• Your instructions
After finding the line with "Lemma delete_spec ns" in the entries below, retype exactly each line from there through the line with "by eapply evolves_shard_ok;", including that final line.

** Opening Dataset block **

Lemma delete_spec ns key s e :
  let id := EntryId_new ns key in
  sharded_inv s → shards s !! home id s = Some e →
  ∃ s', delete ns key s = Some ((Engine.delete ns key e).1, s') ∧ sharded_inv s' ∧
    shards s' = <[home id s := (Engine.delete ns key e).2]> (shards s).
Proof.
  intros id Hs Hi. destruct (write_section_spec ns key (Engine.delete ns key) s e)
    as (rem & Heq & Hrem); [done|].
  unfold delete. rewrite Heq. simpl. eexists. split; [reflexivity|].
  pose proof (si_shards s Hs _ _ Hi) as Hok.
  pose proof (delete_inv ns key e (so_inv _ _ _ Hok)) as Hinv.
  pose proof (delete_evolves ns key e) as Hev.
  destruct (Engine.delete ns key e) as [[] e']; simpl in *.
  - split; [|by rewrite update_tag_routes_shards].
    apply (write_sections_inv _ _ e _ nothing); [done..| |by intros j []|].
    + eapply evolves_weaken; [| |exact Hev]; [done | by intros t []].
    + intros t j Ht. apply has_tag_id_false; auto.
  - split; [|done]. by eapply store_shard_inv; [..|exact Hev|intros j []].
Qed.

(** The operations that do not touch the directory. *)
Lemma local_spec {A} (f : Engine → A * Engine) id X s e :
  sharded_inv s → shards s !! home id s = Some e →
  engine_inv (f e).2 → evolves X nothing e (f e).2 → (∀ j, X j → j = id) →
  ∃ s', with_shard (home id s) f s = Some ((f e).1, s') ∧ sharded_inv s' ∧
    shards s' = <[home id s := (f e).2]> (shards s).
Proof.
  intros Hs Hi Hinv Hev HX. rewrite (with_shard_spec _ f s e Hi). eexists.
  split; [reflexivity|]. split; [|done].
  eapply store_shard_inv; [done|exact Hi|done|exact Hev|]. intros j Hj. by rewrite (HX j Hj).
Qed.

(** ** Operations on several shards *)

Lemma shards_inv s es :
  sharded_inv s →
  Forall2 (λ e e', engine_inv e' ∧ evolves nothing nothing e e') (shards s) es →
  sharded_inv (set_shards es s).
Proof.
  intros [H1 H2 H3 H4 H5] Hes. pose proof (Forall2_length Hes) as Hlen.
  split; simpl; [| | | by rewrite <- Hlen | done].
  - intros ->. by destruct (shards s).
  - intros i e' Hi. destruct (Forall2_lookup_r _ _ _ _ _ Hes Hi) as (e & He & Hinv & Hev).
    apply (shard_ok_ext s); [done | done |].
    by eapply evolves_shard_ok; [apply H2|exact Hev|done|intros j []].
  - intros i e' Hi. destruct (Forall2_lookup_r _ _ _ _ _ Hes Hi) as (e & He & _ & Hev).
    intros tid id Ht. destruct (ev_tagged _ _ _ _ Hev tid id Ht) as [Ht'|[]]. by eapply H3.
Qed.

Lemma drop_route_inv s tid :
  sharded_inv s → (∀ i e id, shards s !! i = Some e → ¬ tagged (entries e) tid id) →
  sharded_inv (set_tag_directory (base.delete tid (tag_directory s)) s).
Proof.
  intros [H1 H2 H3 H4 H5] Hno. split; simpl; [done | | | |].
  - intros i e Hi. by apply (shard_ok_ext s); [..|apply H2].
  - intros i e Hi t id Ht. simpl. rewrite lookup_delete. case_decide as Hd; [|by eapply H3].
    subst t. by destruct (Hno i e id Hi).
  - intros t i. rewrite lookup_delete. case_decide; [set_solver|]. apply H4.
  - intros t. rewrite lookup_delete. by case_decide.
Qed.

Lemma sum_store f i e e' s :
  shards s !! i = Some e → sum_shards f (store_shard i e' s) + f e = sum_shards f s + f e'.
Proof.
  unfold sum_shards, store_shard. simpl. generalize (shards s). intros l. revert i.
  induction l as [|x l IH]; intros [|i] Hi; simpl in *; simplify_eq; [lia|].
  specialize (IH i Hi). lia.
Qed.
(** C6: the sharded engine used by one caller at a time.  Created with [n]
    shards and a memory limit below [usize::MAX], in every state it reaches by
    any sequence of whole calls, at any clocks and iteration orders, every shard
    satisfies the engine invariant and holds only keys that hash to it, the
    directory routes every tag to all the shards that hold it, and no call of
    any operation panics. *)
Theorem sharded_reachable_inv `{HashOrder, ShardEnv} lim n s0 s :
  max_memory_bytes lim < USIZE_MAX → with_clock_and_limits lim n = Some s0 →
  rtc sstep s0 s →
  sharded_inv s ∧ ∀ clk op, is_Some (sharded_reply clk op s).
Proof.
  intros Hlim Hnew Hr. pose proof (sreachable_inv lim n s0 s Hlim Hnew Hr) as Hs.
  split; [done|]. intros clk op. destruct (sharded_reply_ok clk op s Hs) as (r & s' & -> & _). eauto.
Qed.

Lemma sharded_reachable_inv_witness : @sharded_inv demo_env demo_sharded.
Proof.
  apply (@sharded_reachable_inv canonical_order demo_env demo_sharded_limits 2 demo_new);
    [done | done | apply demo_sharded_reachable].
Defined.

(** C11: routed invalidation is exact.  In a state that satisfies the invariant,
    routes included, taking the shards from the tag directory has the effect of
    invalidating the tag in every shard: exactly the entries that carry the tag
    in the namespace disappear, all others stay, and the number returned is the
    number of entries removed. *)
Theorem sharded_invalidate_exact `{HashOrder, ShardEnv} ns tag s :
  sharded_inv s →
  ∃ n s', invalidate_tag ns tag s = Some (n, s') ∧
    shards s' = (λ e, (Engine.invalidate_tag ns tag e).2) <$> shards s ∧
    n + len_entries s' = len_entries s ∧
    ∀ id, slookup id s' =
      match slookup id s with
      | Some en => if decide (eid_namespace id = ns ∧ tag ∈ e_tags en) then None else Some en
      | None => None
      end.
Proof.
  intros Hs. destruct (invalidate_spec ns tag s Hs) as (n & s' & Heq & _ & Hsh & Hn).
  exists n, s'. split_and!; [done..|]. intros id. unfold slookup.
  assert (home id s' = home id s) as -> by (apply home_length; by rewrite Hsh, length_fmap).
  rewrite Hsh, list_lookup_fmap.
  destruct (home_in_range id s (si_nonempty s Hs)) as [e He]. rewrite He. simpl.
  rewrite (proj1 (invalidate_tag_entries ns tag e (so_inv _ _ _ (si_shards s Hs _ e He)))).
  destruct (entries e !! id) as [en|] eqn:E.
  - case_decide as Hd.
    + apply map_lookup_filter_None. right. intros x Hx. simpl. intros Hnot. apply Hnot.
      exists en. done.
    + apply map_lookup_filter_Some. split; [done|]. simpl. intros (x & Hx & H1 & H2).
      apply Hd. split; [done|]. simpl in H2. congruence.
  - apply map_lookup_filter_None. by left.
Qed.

** Closing Dataset block **
** Opening Dataset block **

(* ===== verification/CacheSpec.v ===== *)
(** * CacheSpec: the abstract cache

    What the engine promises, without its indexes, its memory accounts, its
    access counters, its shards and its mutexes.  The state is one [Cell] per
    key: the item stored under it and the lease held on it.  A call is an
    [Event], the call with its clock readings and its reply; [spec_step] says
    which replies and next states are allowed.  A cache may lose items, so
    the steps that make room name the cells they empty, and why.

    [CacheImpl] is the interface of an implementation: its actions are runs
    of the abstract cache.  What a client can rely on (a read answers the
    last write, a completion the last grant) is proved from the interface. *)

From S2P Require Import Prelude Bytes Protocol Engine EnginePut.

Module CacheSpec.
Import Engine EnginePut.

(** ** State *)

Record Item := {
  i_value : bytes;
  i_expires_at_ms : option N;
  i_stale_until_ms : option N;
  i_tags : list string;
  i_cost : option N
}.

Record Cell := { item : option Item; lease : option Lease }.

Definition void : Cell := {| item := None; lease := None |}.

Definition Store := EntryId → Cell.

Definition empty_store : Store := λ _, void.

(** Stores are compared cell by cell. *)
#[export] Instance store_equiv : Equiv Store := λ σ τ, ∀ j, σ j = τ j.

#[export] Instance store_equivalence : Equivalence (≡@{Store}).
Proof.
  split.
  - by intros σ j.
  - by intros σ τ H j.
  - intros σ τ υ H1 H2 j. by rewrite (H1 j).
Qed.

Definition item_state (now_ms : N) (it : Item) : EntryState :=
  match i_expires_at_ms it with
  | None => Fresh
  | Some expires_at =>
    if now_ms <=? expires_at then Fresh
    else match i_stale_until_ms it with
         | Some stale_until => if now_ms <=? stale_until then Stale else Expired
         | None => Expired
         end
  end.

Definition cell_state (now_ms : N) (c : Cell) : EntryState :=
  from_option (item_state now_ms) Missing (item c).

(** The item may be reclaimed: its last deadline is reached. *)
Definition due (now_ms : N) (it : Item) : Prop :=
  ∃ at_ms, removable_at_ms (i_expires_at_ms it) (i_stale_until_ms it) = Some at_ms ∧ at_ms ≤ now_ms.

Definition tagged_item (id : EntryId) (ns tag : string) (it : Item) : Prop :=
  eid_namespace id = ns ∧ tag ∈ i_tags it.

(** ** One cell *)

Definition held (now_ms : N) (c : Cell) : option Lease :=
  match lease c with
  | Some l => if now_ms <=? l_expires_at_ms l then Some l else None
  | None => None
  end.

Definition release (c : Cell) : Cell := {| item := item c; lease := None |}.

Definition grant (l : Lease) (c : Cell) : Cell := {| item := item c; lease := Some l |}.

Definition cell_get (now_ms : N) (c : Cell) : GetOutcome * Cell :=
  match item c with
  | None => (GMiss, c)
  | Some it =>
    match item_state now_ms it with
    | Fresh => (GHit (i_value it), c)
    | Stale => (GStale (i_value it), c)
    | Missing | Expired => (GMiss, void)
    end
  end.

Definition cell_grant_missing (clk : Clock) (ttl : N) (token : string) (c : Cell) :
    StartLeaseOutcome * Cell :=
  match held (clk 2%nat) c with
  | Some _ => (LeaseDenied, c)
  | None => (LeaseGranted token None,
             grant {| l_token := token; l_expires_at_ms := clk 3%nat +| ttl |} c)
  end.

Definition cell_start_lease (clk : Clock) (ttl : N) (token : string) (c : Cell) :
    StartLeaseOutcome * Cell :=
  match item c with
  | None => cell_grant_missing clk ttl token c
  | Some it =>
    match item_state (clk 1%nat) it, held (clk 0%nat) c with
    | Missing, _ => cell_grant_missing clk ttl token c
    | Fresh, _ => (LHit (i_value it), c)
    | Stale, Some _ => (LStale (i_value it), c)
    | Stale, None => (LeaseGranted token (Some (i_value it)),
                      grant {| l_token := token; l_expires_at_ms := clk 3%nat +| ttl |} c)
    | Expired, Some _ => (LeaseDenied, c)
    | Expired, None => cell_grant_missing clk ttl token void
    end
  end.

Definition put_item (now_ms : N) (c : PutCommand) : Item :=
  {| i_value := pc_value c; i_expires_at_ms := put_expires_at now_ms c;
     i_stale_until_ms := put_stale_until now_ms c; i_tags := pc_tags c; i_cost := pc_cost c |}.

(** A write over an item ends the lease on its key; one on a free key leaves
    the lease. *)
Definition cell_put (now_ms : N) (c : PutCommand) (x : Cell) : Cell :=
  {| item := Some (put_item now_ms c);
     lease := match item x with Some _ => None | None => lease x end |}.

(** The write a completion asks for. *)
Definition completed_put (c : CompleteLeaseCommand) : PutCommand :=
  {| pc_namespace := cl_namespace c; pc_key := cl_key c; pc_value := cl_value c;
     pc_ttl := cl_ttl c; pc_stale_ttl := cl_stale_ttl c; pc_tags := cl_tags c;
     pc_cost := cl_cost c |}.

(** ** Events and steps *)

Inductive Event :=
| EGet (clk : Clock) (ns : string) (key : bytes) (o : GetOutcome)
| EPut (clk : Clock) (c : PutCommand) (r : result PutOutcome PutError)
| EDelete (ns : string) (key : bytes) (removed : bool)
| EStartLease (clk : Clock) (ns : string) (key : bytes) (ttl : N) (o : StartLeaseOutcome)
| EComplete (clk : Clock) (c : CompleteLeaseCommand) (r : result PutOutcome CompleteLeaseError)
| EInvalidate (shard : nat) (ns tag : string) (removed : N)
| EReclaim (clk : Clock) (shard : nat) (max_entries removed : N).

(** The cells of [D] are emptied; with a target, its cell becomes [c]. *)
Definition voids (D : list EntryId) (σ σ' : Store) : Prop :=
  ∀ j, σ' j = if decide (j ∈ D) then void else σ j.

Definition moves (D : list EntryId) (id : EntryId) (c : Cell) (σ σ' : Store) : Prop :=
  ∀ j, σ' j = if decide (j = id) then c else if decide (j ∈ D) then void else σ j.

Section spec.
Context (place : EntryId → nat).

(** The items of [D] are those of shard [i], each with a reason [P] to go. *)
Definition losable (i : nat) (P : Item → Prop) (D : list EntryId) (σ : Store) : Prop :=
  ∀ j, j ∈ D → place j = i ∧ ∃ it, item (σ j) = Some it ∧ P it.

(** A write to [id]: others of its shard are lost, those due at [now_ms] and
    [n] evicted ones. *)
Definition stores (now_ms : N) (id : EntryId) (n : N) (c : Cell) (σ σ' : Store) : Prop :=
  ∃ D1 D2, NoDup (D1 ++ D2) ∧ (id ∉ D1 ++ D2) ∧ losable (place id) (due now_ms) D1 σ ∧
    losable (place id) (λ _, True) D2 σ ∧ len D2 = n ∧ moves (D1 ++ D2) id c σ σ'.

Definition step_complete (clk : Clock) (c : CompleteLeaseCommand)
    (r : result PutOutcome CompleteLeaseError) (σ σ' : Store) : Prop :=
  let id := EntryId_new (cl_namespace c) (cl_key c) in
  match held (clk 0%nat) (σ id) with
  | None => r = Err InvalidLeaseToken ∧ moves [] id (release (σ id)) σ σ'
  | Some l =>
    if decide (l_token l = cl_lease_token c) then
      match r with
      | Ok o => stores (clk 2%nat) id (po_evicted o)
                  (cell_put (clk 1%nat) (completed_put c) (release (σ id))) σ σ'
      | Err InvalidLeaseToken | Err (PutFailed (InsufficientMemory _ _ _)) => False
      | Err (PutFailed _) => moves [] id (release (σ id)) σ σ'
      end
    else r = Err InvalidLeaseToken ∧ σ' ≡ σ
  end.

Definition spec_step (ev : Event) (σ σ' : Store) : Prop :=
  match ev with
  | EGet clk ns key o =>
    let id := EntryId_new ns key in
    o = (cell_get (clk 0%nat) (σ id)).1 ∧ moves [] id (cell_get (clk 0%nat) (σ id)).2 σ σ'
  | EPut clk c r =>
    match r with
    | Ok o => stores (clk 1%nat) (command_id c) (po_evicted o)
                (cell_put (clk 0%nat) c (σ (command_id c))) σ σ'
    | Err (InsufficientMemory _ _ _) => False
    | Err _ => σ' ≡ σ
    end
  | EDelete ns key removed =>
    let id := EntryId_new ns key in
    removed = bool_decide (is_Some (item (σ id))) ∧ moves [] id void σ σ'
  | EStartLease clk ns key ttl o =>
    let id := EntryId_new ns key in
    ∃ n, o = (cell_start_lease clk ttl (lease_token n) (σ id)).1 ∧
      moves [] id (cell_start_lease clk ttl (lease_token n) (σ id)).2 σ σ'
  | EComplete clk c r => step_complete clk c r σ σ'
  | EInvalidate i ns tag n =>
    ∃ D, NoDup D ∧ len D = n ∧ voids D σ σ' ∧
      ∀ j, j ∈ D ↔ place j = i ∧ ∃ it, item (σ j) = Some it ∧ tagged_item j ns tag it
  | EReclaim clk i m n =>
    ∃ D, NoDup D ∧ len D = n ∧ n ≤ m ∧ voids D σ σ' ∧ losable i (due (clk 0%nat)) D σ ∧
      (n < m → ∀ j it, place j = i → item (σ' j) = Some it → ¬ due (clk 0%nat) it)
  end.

** Closing Dataset block **
** Opening Dataset block **

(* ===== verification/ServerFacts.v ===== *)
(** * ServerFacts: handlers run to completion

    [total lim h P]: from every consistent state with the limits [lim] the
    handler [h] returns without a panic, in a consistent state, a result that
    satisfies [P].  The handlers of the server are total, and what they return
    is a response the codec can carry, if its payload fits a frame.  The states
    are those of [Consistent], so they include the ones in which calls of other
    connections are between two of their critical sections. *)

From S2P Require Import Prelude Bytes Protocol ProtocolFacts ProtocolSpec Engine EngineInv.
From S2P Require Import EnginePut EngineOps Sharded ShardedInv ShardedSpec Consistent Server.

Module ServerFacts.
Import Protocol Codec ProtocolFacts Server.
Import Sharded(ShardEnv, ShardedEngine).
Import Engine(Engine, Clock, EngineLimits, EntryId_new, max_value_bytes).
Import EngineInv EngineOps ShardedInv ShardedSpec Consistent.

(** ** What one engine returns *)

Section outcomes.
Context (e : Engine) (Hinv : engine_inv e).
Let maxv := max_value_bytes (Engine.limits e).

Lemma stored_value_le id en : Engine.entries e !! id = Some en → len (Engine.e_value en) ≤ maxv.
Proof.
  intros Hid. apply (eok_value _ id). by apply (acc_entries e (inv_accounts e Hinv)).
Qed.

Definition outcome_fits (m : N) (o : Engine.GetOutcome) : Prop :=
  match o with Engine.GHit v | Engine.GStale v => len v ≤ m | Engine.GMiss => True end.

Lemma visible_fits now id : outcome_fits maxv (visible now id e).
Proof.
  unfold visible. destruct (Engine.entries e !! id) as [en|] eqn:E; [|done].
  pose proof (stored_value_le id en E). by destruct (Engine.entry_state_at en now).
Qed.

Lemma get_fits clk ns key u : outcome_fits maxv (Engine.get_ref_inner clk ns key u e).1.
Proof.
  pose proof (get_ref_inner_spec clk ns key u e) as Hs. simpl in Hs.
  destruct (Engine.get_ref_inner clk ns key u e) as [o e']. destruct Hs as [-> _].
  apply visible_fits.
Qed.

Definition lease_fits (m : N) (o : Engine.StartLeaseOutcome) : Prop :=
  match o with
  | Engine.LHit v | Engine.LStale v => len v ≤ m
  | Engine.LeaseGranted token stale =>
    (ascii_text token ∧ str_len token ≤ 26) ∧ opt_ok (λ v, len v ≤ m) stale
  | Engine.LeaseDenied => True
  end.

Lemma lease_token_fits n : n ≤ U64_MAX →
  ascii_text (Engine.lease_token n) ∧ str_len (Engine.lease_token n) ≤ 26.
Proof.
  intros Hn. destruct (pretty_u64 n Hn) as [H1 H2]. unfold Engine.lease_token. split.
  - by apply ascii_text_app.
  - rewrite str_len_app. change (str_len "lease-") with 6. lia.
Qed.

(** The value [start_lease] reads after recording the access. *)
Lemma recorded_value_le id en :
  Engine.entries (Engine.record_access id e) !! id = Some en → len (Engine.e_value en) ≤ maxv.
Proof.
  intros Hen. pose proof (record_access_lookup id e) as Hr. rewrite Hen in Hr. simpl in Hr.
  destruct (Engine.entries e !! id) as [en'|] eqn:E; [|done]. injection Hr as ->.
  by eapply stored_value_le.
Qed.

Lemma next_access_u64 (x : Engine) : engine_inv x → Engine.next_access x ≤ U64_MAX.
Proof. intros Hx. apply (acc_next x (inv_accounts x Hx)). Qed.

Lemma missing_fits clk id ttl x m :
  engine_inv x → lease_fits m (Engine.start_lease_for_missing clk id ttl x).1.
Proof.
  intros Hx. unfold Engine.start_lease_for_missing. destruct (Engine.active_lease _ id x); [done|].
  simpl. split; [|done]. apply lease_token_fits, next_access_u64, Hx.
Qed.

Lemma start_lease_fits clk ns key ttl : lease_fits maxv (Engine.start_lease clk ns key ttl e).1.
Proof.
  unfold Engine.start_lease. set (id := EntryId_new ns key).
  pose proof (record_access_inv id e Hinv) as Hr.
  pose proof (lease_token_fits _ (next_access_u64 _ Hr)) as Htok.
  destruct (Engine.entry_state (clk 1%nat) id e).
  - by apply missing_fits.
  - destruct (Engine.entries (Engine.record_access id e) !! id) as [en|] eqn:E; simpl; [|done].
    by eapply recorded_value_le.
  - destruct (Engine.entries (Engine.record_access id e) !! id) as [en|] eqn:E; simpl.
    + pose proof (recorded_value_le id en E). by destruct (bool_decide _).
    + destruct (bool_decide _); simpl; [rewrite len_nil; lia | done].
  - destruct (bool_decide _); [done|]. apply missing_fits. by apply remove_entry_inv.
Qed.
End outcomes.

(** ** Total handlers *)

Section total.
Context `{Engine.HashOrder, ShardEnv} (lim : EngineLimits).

** Closing Dataset block **

• Output for this exercise
Lemma delete_spec ns key s e :
  let id := EntryId_new ns key in
  sharded_inv s → shards s !! home id s = Some e →
  ∃ s', delete ns key s = Some ((Engine.delete ns key e).1, s') ∧ sharded_inv s' ∧
    shards s' = <[home id s := (Engine.delete ns key e).2]> (shards s).
Proof.
  intros id Hs Hi. destruct (write_section_spec ns key (Engine.delete ns key) s e)
    as (rem & Heq & Hrem); [done|].
  unfold delete. rewrite Heq. simpl. eexists. split; [reflexivity|].
  pose proof (si_shards s Hs _ _ Hi) as Hok.
  pose proof (delete_inv ns key e (so_inv _ _ _ Hok)) as Hinv.
  pose proof (delete_evolves ns key e) as Hev.
  destruct (Engine.delete ns key e) as [[] e']; simpl in *.
  - split; [|by rewrite update_tag_routes_shards].
    apply (write_sections_inv _ _ e _ nothing); [done..| |by intros j []|].
    + eapply evolves_weaken; [| |exact Hev]; [done | by intros t []].
    + intros t j Ht. apply has_tag_id_false; auto.
  - split; [|done]. by eapply store_shard_inv; [..|exact Hev|intros j []].
Qed.

(** The operations that do not touch the directory. *)
Lemma local_spec {A} (f : Engine → A * Engine) id X s e :
  sharded_inv s → shards s !! home id s = Some e →
  engine_inv (f e).2 → evolves X nothing e (f e).2 → (∀ j, X j → j = id) →
  ∃ s', with_shard (home id s) f s = Some ((f e).1, s') ∧ sharded_inv s' ∧
    shards s' = <[home id s := (f e).2]> (shards s).
Proof.
  intros Hs Hi Hinv Hev HX. rewrite (with_shard_spec _ f s e Hi). eexists.
  split; [reflexivity|]. split; [|done].
  eapply store_shard_inv; [done|exact Hi|done|exact Hev|]. intros j Hj. by rewrite (HX j Hj).
Qed.

(** ** Operations on several shards *)

Lemma shards_inv s es :
  sharded_inv s →
  Forall2 (λ e e', engine_inv e' ∧ evolves nothing nothing e e') (shards s) es →
  sharded_inv (set_shards es s).
Proof.
  intros [H1 H2 H3 H4 H5] Hes. pose proof (Forall2_length Hes) as Hlen.
  split; simpl; [| | | by rewrite <- Hlen | done].
  - intros ->. by destruct (shards s).
  - intros i e' Hi. destruct (Forall2_lookup_r _ _ _ _ _ Hes Hi) as (e & He & Hinv & Hev).
    apply (shard_ok_ext s); [done | done |].
    by eapply evolves_shard_ok; [apply H2|exact Hev|done|intros j []].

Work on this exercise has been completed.